Johannesburg - Trade and industry minister, Rob Davies, said on Monday that the Amended Property Sector Code had become binding on entities and organisations operating in the property sector.
Davies approved the gazetting of the Amended Property Sector Code in terms of Section 9 of the Broad-based Black Economic Empowerment Act on 28 June. The Code was gazetted for public commentary towards the end of 2015.
The Amended Property Sector Code is applicable to commercial activities in the residential and commercial industries of the property sector, as well as the value chain which includes property development, property services, property and facility management, broking, valuation, estate agents and other professional services.
Recent reviews estimate that the South African property sector market size is about R5.8 trillion made up of commercial, residential, public sector, and zoned land sectors.
It is estimated that out of 38,000 estate agents, only 13 percent are black, and this is among the challenges that the Amended Property Sector Code seeks to address.
Davies said even though the main focus of the code was not on land reform in South Africa, it should contribute towards reversing the legacy of the Native Land Act of 1913, and subsequent discriminatory policy and legislation which denied black people access to productive land and property.
He said in a statement that it should also contribute towards development and investment in the marginalised areas of the country.

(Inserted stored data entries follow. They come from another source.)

(* ===== verification/PipelineCall.v ===== *)
(** * PipelineCall: one call on a pipelined connection

    [doPipelined] for a caller that has the connection to itself: the request is
    written, the reader goroutine, started on the way or already waiting, reads the
    framed answer, and the call returns it.  The connection is then at rest again,
    at the byte where the answer ended, so that calls can follow one another. *)

From stdpp Require Import prelude list gmap.
From S2P Require Import Prelude Errors Config IO Scan Response Parser ParserTotal ParserFacts ParserSpec.
From S2P Require Import Request Writer WriterProps Compressor Connection ConnectionProps Pipeline PipelineProps.

(** Nothing is in flight, and [x] is what the server still sends, to the reader
    goroutine or, when none was started yet, on the connection. *)
Record atRest (c : Connection) (pp : piping) (f : error) (x : bytes) : Prop := {
  ar_open : Con.closing c = 0;
  ar_started : Con.readerStopped c = 0;
  ar_idle : Con.pendingReqs c = [];
  ar_reader : match pp.1 with
              | None => Con.responseReader c = false ∧
                  ∃ n, Con.conn c = Some n ∧ positioned f x (NewReaderSize (rd n) (Z.to_nat (Con.readBufSize c)))
              | Some r => Con.responseReader c = true ∧ rr_pc r = Waiting ∧
                  rr_cap r = Z.to_nat (Con.readBufSize c) ∧ positioned f x (rr_br r)
              end
}.

(** The reader goroutine waits at [br], and the signal is set. *)
Definition waitingReader (br : BufReader) (c : Connection) : option reader :=
  Some (mkReader br (Z.to_nat (Con.readBufSize c)) Waiting).

Lemma started_atRest c pp f x :
  atRest c pp f x →
  ∃ br c1, started (mkPipe c pp.1 pp.2) = mkPipe c1 (waitingReader br c) pp.2 ∧ positioned f x br ∧
    c1 = Con.set_responseReader true c.
Proof.
  intros [Ho Hs Hi Hr]. unfold started. cbn [pp_conn]. rewrite Hs. cbn [Z.eqb].
  destruct (pp.1) as [[br cp pc]|].
  - destruct Hr as (Hr & Hpc & Hcap & Hp). simpl in *. subst. rewrite Hr. cbn [negb andb].
    exists br, c. split; [done |]. split; [done |]. destruct c; simpl in *; by subst.
  - destruct Hr as (Hr & n & Hn & Hp). rewrite Hr. cbn [negb andb].
    unfold startResponseReader. cbn [pp_conn pp_signal]. rewrite Hs, Ho, Hr, Hn. cbn [Z.eqb negb orb].
    eexists _, _. split; [done |]. by split.
Qed.

Section call.

Variable gzip : bytes → error + bytes.
Variable gunzip : bytes → gzipResult.

(** *** Writing *)

(** The connection once request [i] is written and enqueued as [p]. *)
Definition enqueued (p : PendingRequest) (n : NetConn) (sentBytes : Z) (c : Connection) : Connection :=
  let c := addActive 1 c in
  let c := Con.set_conn (Some n) c in
  let c := Con.set_bytesWritten (i64 (Con.bytesWritten c + sentBytes)) c in
  let c := Con.set_mail (<[pr_id p := emptyMail]> (Con.mail c)) c in
  Con.set_pendingReqs (Con.pendingReqs c ++ [p]) c.

Lemma submit_accepts env c pp f x req p0 n :
  ready env c req n → atRest c pp f x →
  ∃ br p, positioned f x br ∧ pr_id p = 0%nat ∧ pr_resp p = Some p0 ∧ pr_method p = Req.Method req ∧
    submit gzip env 0 req (Some p0) (mkPipe c pp.1 pp.2) =
      (Ret tt, mkPipe (enqueued p (sentNet c req n) (len (Req.Body req)) (Con.set_responseReader true c))
                 (waitingReader br c) true).
Proof.
  intros [Hctx Hrot Hconn Hdl Hcalm Hplain Hproxy Hport Hbody Hfit] Hrest.
  destruct (started_atRest c pp f x Hrest) as (br & c1 & Est & Hpos & ->). destruct Hrest as [Ho Hst Hidle _].
  exists br, (mkPending 0 (Some p0) (Req.Method req)
                (Con.effectiveReadTimeout c req (env_remaining env)) (env_now env)).
  do 4 (split; [done |]). unfold submit. cbn [pp_conn]. rewrite Ho. cbn [Z.eqb negb]. rewrite rotate_skip by done.
  cbn [t_conn updPipe pp_conn pp_reader pp_signal]. rewrite prepareBody_plain by done.
  rewrite Hctx, Hconn, Ho. cbn [Z.eqb negb].
  change (updPipe (λ _, c) (mkPipe c pp.1 pp.2)) with (mkPipe c pp.1 pp.2).
  unfold started in Est. cbn [pp_conn] in Est. rewrite Est. unfold writeAndEnqueue. cbn [pp_conn].
  rewrite connWriteRequest_accepts by (done || apply Hplain).
  reflexivity.
Qed.

(** *** Reading *)

Lemma alter_known {A} (g : A → A) (m : gmap nat A) i a : m !! i = Some a → alter g i m = <[i := g a]> m.
Proof.
  intros E. apply map_eq. intros j. destruct (decide (i = j)) as [-> |].
  - by rewrite lookup_alter_eq, lookup_insert_eq, E.
  - by rewrite lookup_alter_ne, lookup_insert_ne.
Qed.

(** The hand-over to the only caller. *)
Lemma deliver_view p p' c c1 :
  view c1 = view (Con.removePending (pr_id p) c) → Con.pendingReqs c = [p] → Con.mail c !! pr_id p = Some emptyMail →
  view (deliver p p' c1)
  = view (Con.set_mail (<[pr_id p := mkMail (Some p') None false]> (Con.mail c)) (Con.set_pendingReqs [] c)).
Proof.
  unfold view. cbn [Con.removePending Con.set_pendingReqs Con.set_mail Con.config Con.maxRespSize Con.readBufSize
    Con.closing Con.pendingReqs Con.responseReader Con.readerStopped Con.conn Con.mail].
  intros [= E1 E2 E3 E4 E5 E6 E7 E8 E9] Hp Hm. rewrite Hp, removeFirst_head in E5.
  unfold deliver, wasCancelled. rewrite E9, Hm. cbn.
  rewrite (alter_known _ _ _ emptyMail) by (by rewrite E9). rewrite E1, E2, E3, E4, E5, E6, E7, E8, E9. done.
Qed.

Lemma drain_step clock n s s' :
  runStep gunzip (clock n) s = Some s' → drain gunzip clock (S n) s = drain gunzip clock n s'.
Proof. intros E. simpl. by rewrite E. Qed.

(** The reader serves the one pending request and waits again. *)
Lemma drain_one clock k c br p p0 f head status raw payload x :
  Con.closing c = 0 → Con.pendingReqs c = [p] → pr_resp p = Some p0 → Con.mail c !! pr_id p = Some emptyMail →
  goodHead head status → framed (Con.maxRespSize c) (Reset p0) (pr_method p) head status raw payload →
  plainHead head (Reset p0) → (length head ≤ Z.to_nat (Con.readBufSize c))%nat →
  isConnectionClose (parseHeaders head (Reset p0)) = false → positioned f (head ++ raw ++ x) br →
  ∃ c' br' p', drain gunzip clock (5 + k) (mkPipe c (waitingReader br c) true)
                 = mkPipe c' (waitingReader br' c) false ∧
    delivered head status payload (Reset p0) p' ∧ positioned f x br' ∧
    view c' = view (Con.set_mail (<[pr_id p := mkMail (Some p') None false]> (Con.mail c)) (Con.set_pendingReqs [] c)).
Proof.
  intros Ho Hpend Hresp Hmail Hg Hfr Hpl Hlen Hclose Hpos.
  destruct (readResponseBuffered_delivers gunzip (Z.to_nat (Con.readBufSize c)) (Con.maxRespSize c) (pr_method p)
    f br (Reset p0) head status raw payload x) as (br' & p' & E & Hdel & Hpos'); try done.
  assert (isConnectionClose p' = false) as Hclose'.
  { destruct Hdel as (_ & _ & _ & Hh & _). unfold isConnectionClose in *. rewrite Hh.
    cbn [parseHeaders Headers] in Hclose. by destruct (scanHeaders head). }
  unfold waitingReader. set (cap := Z.to_nat (Con.readBufSize c)) in *. change (5 + k)%nat with (S (S (S (S (S k))))).
  rewrite (drain_step _ _ _ (mkPipe c (Some (mkReader br cap Scanning)) false)) by done.
  rewrite (drain_step _ _ _ (mkPipe c (Some (mkReader br cap (Reading p (Reset p0)))) false)).
  2: { unfold runStep. cbn [pp_reader rr_pc]. unfold pick. cbn [pp_conn]. by rewrite Hpend, Ho, Hresp. }
  rewrite (drain_step _ _ _ (mkPipe c (Some (mkReader br' cap (Finished p (Ret tt) p'))) false)).
  2: { unfold runStep. cbn [pp_reader rr_pc]. unfold readOne. cbn [rr_cap rr_br pp_conn]. by rewrite E. }
  set (s4 := finish (clock (S k)) p (Ret tt) p' (mkReader br' cap (Finished p (Ret tt) p'))
               (mkPipe c (Some (mkReader br' cap (Finished p (Ret tt) p'))) false)).
  assert (∃ c', s4 = mkPipe c' (Some (mkReader br' cap Scanning)) false ∧
    view c' = view (Con.set_mail (<[pr_id p := mkMail (Some p') None false]> (Con.mail c)) (Con.set_pendingReqs [] c)))
    as (c' & E4 & Hv).
  { unfold s4, finish. cbn [pp_conn pp_signal]. rewrite Hclose'. cbv zeta. eexists. split; [done |].
    set (c1 := Con.set_bytesRead _ _).
    assert (view c1 = view (Con.removePending (pr_id p) c)) as Hv.
    { unfold c1. rewrite view_bytesRead.
      destruct (0 <? pr_sentAt p); rewrite ?view_recordSuccess, view_updateTimeCache, view_addReqs; done. }
    by apply deliver_view. }
  rewrite (drain_step _ _ _ s4) by done. rewrite E4.
  assert (Con.pendingReqs c' = []) as Hp0 by (unfold view in Hv; by injection Hv).
  rewrite (drain_step _ _ _ (mkPipe c' (Some (mkReader br' cap Waiting)) false)).
  2: { unfold runStep. cbn [pp_reader rr_pc]. unfold pick. cbn [pp_conn]. by rewrite Hp0. }
  exists c', br', p'. split_and!; [| done | done | done]. by destruct k.
Qed.

(** A call on a connection at rest returns its answer and leaves the connection at
    rest, at the byte behind the answer. *)
Lemma doPipelined_delivers env c pp f req p0 n head status raw payload x :
  ready env c req n → atRest c pp f (head ++ raw ++ x) → goodHead head status →
  framed (Con.maxRespSize c) (Reset p0) (Req.Method req) head status raw payload → plainHead head (Reset p0) →
  (length head ≤ Z.to_nat (Con.readBufSize c))%nat → isConnectionClose (parseHeaders head (Reset p0)) = false →
  ∃ c' p' pp', doPipelined gzip gunzip env (mkTrip c req (Some p0), pp) = (Ret tt, (mkTrip c' req (Some p'), pp')) ∧
    delivered head status payload (Reset p0) p' ∧ Con.conn c' = Some (sentNet c req n) ∧ atRest c' pp' f x.
Proof.
  intros Hready Hrest Hg Hfr Hpl Hlen Hclose.
  destruct (submit_accepts env c pp f (head ++ raw ++ x) req p0 n Hready Hrest)
    as (br & p & Hpos & Hid & Hpr & Hmeth & Esub).
  destruct Hrest as [Ho Hst Hidle _]. unfold doPipelined. destruct pp as [r0 sig]. cbn [t_conn t_req t_resp fst snd] in *.
  rewrite Esub. set (c1 := enqueued _ _ _ _).
  assert (Con.pendingReqs c1 = [p]) as Hp1 by (unfold c1, enqueued; simpl; by rewrite Hidle).
  cbn [pp_conn]. rewrite Hp1. change (3 * length [p] + 5)%nat with (5 + 3)%nat.
  destruct (drain_one (λ _, env_now env + env_elapsed env) 3 c1 br p p0 f head status raw payload x)
    as (c' & br' & p' & Ed & Hdel & Hpos' & Hv); try done.
  { unfold c1, enqueued. simpl. apply lookup_insert_eq. }
  { by rewrite Hmeth. }
  change (waitingReader br c) with (waitingReader br c1). rewrite Ed.
  unfold view in Hv. injection Hv as V1 V2 V3 V4 V5 V6 V7 V8 V9.
  unfold await. cbn [pp_conn]. rewrite V9, <- Hid. cbn [Con.set_mail Con.mail]. rewrite lookup_insert_eq. cbn.
  exists c', p', (waitingReader br' c1, false). split_and!; [done | done | by rewrite V8 |].
  split; [by rewrite V4 | by rewrite V7 | by rewrite V5 |]. cbn [fst]. unfold waitingReader.
  rewrite V6. split_and!; [done | done | by rewrite V3 | done].
Qed.

End call.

“To achieve this, the Amended Property Sector Code has introduced a measurement indicator called Economic Development which aims to stimulate property development in under-resourced and marginalised areas, while in the process addressing inequalities and creating wealth amongst the previously disadvantaged groups," Davies said.
"The set target is 10 percent of all annual investment for development or redevelopment."
Davies further said that to accelerate an increase in ownership of black people in the sector, the Amended Property Sector Code has set a black ownership target of 27 percent for property owning companies.
“This is higher than the 25 percent black ownership target of the Generic Codes," Davies said.
"In addition, and in recognition of the fact that there is a need to make capital available in the sector to enable black owned companies to develop and acquire properties, the amended sector code has set a target for established companies to financially support those that are at least 51 percent black owned."